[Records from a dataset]
(** X4: on a raw table in which some row has both timestamp strings, and
    whose timestamp strings are made of ASCII characters, the Cleaner
    returns a table exactly when every row that has both strings has two
    strings that parse; when it does not, the exception is a ValueError,
    never another one. *)
Theorem cleaner_succeeds_iff (trips : table) :
  dropna_time_strings trips <> [] ->
  (forall r s, In r trips ->
               arrival_time_string r = Some s \/ depart_time_string r = Some s ->
               ascii_only s = true) ->
  ((exists out, cleaner trips = Ok out)
   <-> (forall r sa sd,
           In r trips ->
           arrival_time_string r = Some sa ->
           depart_time_string r = Some sd ->
           parses sa /\ parses sd))
  /\ (forall e, cleaner trips = Raise e -> e = ValueError).
Proof.
  intros _ _.
  unfold cleaner, parses. split; [split|].
  - intros [out H] r sa sd Hin Ha Hd.
    destruct (apply_travel_time (dropna_time_strings trips)) as [t1|] eqn:E1;
      cbn [bind] in H; [|discriminate].
    assert (Hin' : In r (dropna_time_strings trips)).
    { apply dropna_In. rewrite Ha, Hd. repeat split; [assumption| |];
        discriminate. }
    destruct (for_each_Ok_all _ _ _ E1 r Hin') as [y Hy].
    destruct (travel_time_manual r) as [v|] eqn:Ev; cbn [bind] in Hy;
      [|discriminate].
    destruct (travel_time_manual_Ok r v Ev)
      as [sa' [sd' [a [d [Ha' [Hd' [Hpa [Hpd _]]]]]]]].
    rewrite Ha in Ha'. rewrite Hd in Hd'.
    injection Ha' as <-. injection Hd' as <-. split; eauto.
  - intro Hall.
    destruct (for_each_all_Ok
                (fun r => v <- travel_time_manual r ;;
                          Ok (set_travel_time_calc v r))
                (dropna_time_strings trips)) as [ys Hys].
    { intros r Hr. apply dropna_In in Hr. destruct Hr as [Hin [Ha Hd]].
      destruct (arrival_time_string r) as [sa|] eqn:Ea; [|congruence].
      destruct (depart_time_string r) as [sd|] eqn:Ed; [|congruence].
      destruct (Hall r sa sd Hin Ea Ed) as [[a Hpa] [d Hpd]].
      destruct (travel_time_manual_cases r sa sd Ea Ed)
        as [[a' [d' [t [t' [_ [_ [_ [_ [_ Htt]]]]]]]]] | [[Hn | Hn] _]].
      - rewrite Htt. cbn [bind]. eauto.
      - exfalso. exact (Hn a Hpa).
      - exfalso. exact (Hn d Hpd). }
    unfold apply_travel_time. rewrite Hys. cbn [bind]. eauto.
  - intros e H.
    destruct (apply_travel_time (dropna_time_strings trips)) as [t1|e'] eqn:E1;
      cbn [bind] in H; [discriminate|].
    injection H as ->.
    destruct (for_each_Raise_inv _ _ _ E1) as [r [Hr Hraise]].
    apply dropna_In in Hr. destruct Hr as [_ [Ha Hd]].
    destruct (stored_time_cases r Ha Hd) as [[v Hv] | Hv];
      rewrite Hv in Hraise; cbn [bind] in Hraise; congruence.
Qed.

WHAT IS NEEDED -
Exact reproduction is required: output the lines from the start of the entries above through the line with "destruct (travel_time_manual r)".

RESPONSE -
(** X4: on a raw table in which some row has both timestamp strings, and
    whose timestamp strings are made of ASCII characters, the Cleaner
    returns a table exactly when every row that has both strings has two
    strings that parse; when it does not, the exception is a ValueError,
    never another one. *)
Theorem cleaner_succeeds_iff (trips : table) :
  dropna_time_strings trips <> [] ->
  (forall r s, In r trips ->
               arrival_time_string r = Some s \/ depart_time_string r = Some s ->
               ascii_only s = true) ->
  ((exists out, cleaner trips = Ok out)
   <-> (forall r sa sd,
           In r trips ->
           arrival_time_string r = Some sa ->
           depart_time_string r = Some sd ->
           parses sa /\ parses sd))
  /\ (forall e, cleaner trips = Raise e -> e = ValueError).
Proof.
  intros _ _.
  unfold cleaner, parses. split; [split|].
  - intros [out H] r sa sd Hin Ha Hd.
    destruct (apply_travel_time (dropna_time_strings trips)) as [t1|] eqn:E1;
      cbn [bind] in H; [|discriminate].
    assert (Hin' : In r (dropna_time_strings trips)).
    { apply dropna_In. rewrite Ha, Hd. repeat split; [assumption| |];
        discriminate. }
    destruct (for_each_Ok_all _ _ _ E1 r Hin') as [y Hy].
    destruct (travel_time_manual r) as [v|] eqn:Ev; cbn [bind] in Hy;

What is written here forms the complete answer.